* [Action item]:
Below are the records; give again exactly the line with "(** * Resume-request", the line with "(** ** Data: the [resume_requests] table *)", and each line that lies between them, and nothing besides.

BEGIN Exercise inputs

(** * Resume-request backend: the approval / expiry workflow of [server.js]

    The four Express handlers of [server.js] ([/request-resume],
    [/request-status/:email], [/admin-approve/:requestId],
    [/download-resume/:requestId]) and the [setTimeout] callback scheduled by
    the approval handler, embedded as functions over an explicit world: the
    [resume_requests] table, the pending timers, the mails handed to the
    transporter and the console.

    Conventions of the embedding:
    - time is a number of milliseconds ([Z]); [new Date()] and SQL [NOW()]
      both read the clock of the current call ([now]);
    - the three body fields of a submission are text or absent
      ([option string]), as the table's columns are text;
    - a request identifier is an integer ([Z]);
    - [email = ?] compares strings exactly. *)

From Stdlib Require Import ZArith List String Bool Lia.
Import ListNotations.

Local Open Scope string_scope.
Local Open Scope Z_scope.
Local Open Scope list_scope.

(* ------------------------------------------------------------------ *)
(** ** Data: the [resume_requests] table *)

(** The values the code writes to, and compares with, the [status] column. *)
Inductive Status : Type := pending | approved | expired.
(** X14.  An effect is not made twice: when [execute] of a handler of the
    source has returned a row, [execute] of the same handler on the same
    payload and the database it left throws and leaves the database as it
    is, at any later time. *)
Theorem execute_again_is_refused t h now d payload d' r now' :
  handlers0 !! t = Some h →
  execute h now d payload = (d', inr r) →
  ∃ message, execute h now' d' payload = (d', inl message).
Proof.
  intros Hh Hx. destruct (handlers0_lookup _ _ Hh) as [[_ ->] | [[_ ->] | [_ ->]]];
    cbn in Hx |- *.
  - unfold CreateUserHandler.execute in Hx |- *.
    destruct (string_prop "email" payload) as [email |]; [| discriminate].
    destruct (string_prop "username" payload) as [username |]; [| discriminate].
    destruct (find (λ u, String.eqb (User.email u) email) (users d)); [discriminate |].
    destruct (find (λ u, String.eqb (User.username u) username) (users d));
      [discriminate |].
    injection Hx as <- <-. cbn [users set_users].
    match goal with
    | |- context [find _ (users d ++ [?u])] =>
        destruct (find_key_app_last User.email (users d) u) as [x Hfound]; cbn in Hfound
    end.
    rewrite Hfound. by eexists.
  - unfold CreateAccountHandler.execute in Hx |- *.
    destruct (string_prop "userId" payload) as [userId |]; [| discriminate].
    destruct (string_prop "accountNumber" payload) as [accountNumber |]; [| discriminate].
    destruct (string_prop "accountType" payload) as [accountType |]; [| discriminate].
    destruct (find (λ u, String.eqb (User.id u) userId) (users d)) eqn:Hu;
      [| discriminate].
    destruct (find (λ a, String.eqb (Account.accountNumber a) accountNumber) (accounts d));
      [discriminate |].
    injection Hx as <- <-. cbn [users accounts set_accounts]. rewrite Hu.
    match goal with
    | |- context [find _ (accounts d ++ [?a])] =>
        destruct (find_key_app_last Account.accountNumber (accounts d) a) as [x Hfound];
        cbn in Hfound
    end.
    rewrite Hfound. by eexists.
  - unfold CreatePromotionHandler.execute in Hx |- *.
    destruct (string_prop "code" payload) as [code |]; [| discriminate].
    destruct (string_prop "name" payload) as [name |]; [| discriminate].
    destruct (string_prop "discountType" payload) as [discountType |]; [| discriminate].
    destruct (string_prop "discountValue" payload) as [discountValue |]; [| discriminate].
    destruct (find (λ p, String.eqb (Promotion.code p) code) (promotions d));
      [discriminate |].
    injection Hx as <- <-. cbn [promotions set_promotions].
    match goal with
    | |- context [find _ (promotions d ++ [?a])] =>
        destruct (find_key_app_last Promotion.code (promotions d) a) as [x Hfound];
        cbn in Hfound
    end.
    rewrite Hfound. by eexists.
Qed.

END Exercise inputs
BEGIN Exercise inputs

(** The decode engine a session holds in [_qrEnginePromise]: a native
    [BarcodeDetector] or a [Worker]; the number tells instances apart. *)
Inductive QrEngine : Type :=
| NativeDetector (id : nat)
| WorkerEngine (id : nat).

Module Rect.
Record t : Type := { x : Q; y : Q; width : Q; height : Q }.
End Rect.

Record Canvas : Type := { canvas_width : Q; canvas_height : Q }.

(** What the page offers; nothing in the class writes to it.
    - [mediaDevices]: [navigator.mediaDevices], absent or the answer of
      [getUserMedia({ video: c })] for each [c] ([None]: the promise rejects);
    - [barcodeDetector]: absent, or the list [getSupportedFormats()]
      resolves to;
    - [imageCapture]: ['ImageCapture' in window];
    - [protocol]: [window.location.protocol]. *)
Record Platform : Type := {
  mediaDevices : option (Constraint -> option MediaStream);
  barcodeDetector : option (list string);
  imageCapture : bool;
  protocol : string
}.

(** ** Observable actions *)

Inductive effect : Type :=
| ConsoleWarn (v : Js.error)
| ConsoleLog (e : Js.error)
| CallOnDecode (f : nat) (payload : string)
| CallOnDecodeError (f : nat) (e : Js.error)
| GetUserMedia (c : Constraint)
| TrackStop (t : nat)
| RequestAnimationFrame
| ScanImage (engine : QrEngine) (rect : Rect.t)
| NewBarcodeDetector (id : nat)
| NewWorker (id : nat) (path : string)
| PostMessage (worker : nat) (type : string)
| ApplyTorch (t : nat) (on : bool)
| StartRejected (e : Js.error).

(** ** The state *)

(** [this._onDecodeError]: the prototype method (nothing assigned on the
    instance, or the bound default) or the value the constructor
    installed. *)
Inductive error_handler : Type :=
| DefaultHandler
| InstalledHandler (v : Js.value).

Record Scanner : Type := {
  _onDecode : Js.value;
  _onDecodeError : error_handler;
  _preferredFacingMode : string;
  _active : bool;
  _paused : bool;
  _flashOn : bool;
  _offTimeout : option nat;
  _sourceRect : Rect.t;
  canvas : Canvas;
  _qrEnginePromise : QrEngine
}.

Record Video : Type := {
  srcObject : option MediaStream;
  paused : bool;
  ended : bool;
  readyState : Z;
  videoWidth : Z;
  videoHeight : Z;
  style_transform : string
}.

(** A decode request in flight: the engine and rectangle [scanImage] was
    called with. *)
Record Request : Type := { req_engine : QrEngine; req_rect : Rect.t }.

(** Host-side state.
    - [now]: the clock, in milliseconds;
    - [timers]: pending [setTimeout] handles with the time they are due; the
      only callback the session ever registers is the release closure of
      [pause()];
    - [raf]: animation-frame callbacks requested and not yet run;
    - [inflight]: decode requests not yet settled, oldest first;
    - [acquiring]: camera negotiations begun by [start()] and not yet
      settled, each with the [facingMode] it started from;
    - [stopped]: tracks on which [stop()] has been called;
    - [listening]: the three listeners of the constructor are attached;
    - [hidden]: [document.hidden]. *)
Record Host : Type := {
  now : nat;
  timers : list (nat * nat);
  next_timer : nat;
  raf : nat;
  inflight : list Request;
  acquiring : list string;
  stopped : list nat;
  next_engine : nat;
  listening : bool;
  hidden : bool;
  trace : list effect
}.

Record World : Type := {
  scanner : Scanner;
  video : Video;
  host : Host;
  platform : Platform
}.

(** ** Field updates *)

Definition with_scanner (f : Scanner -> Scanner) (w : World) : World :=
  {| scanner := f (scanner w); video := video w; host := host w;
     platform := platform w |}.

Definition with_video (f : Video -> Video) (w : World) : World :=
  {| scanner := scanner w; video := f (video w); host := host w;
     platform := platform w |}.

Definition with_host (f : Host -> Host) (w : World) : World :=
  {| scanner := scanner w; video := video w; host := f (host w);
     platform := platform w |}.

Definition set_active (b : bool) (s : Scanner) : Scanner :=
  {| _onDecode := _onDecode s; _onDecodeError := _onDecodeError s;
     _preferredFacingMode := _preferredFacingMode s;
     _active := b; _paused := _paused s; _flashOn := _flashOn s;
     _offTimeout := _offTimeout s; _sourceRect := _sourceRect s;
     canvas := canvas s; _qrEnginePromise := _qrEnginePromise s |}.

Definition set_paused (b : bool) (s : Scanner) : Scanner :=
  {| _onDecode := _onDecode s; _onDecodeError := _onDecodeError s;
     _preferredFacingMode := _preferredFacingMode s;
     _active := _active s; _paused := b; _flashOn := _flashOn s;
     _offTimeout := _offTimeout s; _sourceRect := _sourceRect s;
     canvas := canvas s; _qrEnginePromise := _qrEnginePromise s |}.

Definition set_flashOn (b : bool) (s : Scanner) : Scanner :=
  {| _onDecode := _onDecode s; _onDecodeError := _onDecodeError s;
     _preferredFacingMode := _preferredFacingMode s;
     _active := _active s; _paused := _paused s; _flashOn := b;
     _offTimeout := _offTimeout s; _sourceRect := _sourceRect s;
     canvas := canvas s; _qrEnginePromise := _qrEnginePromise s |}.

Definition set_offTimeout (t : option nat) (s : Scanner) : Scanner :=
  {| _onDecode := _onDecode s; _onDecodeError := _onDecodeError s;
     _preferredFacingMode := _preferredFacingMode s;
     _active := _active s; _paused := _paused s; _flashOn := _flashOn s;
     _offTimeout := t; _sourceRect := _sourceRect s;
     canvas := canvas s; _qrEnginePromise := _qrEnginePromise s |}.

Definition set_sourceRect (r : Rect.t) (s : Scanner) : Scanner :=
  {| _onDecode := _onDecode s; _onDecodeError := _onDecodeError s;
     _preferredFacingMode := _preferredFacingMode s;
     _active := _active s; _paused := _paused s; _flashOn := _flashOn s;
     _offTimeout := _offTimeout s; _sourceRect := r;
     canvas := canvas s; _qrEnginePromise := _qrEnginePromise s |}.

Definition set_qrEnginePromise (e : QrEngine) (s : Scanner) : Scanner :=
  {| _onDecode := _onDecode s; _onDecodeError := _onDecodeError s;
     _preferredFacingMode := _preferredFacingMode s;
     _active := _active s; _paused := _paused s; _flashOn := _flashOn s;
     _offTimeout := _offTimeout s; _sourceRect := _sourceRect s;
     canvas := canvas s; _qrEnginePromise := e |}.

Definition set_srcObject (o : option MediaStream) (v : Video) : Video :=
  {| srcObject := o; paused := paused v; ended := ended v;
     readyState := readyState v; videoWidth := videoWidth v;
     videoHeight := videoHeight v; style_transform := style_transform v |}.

END Exercise inputs
BEGIN Exercise inputs

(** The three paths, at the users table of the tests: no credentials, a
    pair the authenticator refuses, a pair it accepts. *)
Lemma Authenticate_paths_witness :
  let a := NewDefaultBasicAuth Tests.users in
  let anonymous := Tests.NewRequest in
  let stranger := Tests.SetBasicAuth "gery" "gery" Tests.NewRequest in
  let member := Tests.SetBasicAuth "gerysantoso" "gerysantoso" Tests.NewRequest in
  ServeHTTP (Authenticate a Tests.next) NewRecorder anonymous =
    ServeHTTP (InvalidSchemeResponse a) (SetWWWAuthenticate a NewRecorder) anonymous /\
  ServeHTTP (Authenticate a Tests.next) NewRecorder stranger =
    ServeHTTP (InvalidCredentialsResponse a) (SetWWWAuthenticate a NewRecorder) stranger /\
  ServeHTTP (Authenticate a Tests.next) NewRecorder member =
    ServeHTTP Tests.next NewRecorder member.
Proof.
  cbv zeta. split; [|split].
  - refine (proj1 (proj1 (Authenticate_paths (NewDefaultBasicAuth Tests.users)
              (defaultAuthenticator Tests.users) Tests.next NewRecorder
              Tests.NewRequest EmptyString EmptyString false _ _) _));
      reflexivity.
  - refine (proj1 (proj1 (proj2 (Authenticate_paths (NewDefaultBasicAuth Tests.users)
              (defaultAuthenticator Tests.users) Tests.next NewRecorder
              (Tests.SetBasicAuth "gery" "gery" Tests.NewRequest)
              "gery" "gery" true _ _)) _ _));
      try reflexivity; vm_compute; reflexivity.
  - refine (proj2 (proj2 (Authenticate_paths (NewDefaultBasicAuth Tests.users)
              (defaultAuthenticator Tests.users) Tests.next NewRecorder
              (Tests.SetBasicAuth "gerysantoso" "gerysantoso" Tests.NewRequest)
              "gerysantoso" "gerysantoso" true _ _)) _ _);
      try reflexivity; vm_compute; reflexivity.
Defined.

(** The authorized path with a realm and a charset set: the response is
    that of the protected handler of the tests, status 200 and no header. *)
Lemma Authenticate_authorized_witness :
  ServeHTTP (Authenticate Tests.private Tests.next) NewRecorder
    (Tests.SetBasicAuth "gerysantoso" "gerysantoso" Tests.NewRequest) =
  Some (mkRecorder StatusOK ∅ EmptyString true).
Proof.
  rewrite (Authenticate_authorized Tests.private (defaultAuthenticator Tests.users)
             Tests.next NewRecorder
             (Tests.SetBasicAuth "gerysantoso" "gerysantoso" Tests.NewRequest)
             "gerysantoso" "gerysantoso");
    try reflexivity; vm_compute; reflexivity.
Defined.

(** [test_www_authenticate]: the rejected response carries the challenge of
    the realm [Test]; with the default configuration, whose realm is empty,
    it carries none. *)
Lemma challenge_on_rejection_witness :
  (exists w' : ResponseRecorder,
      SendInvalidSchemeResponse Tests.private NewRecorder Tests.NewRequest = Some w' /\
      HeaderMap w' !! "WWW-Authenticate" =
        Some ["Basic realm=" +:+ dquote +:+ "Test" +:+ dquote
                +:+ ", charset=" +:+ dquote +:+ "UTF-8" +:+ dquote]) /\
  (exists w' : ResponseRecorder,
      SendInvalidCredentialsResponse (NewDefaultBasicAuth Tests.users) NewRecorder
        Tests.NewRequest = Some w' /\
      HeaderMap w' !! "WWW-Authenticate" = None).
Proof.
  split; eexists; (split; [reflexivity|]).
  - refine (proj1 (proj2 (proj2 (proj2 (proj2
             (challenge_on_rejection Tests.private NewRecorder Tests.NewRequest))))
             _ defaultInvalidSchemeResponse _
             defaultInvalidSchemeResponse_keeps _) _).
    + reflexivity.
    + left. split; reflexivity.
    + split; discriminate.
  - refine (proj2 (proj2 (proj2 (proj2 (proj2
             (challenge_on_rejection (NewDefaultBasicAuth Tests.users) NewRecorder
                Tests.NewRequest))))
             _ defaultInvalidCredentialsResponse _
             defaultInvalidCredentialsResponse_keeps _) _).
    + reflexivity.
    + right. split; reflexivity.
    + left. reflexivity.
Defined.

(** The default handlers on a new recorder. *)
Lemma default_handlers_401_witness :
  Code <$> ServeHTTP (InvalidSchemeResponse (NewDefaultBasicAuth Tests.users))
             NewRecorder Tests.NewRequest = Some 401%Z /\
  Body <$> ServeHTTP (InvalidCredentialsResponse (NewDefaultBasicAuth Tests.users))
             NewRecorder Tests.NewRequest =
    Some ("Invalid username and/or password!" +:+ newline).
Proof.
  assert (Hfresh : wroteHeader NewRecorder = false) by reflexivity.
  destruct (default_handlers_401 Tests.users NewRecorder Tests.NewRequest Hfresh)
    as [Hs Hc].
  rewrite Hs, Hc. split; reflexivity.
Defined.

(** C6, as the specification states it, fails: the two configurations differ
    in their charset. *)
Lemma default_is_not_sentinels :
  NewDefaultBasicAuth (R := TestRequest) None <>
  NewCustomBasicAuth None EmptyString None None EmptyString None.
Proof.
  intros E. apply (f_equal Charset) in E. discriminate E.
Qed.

END Exercise inputs

* [Exercise response]:
(** * Resume-request backend: the approval / expiry workflow of [server.js]

    The four Express handlers of [server.js] ([/request-resume],
    [/request-status/:email], [/admin-approve/:requestId],
    [/download-resume/:requestId]) and the [setTimeout] callback scheduled by
    the approval handler, embedded as functions over an explicit world: the
    [resume_requests] table, the pending timers, the mails handed to the
    transporter and the console.

    Conventions of the embedding:
    - time is a number of milliseconds ([Z]); [new Date()] and SQL [NOW()]
      both read the clock of the current call ([now]);
    - the three body fields of a submission are text or absent
      ([option string]), as the table's columns are text;
    - a request identifier is an integer ([Z]);
    - [email = ?] compares strings exactly. *)

From Stdlib Require Import ZArith List String Bool Lia.
Import ListNotations.

Local Open Scope string_scope.
Local Open Scope Z_scope.
Local Open Scope list_scope.

(* ------------------------------------------------------------------ *)
(** ** Data: the [resume_requests] table *)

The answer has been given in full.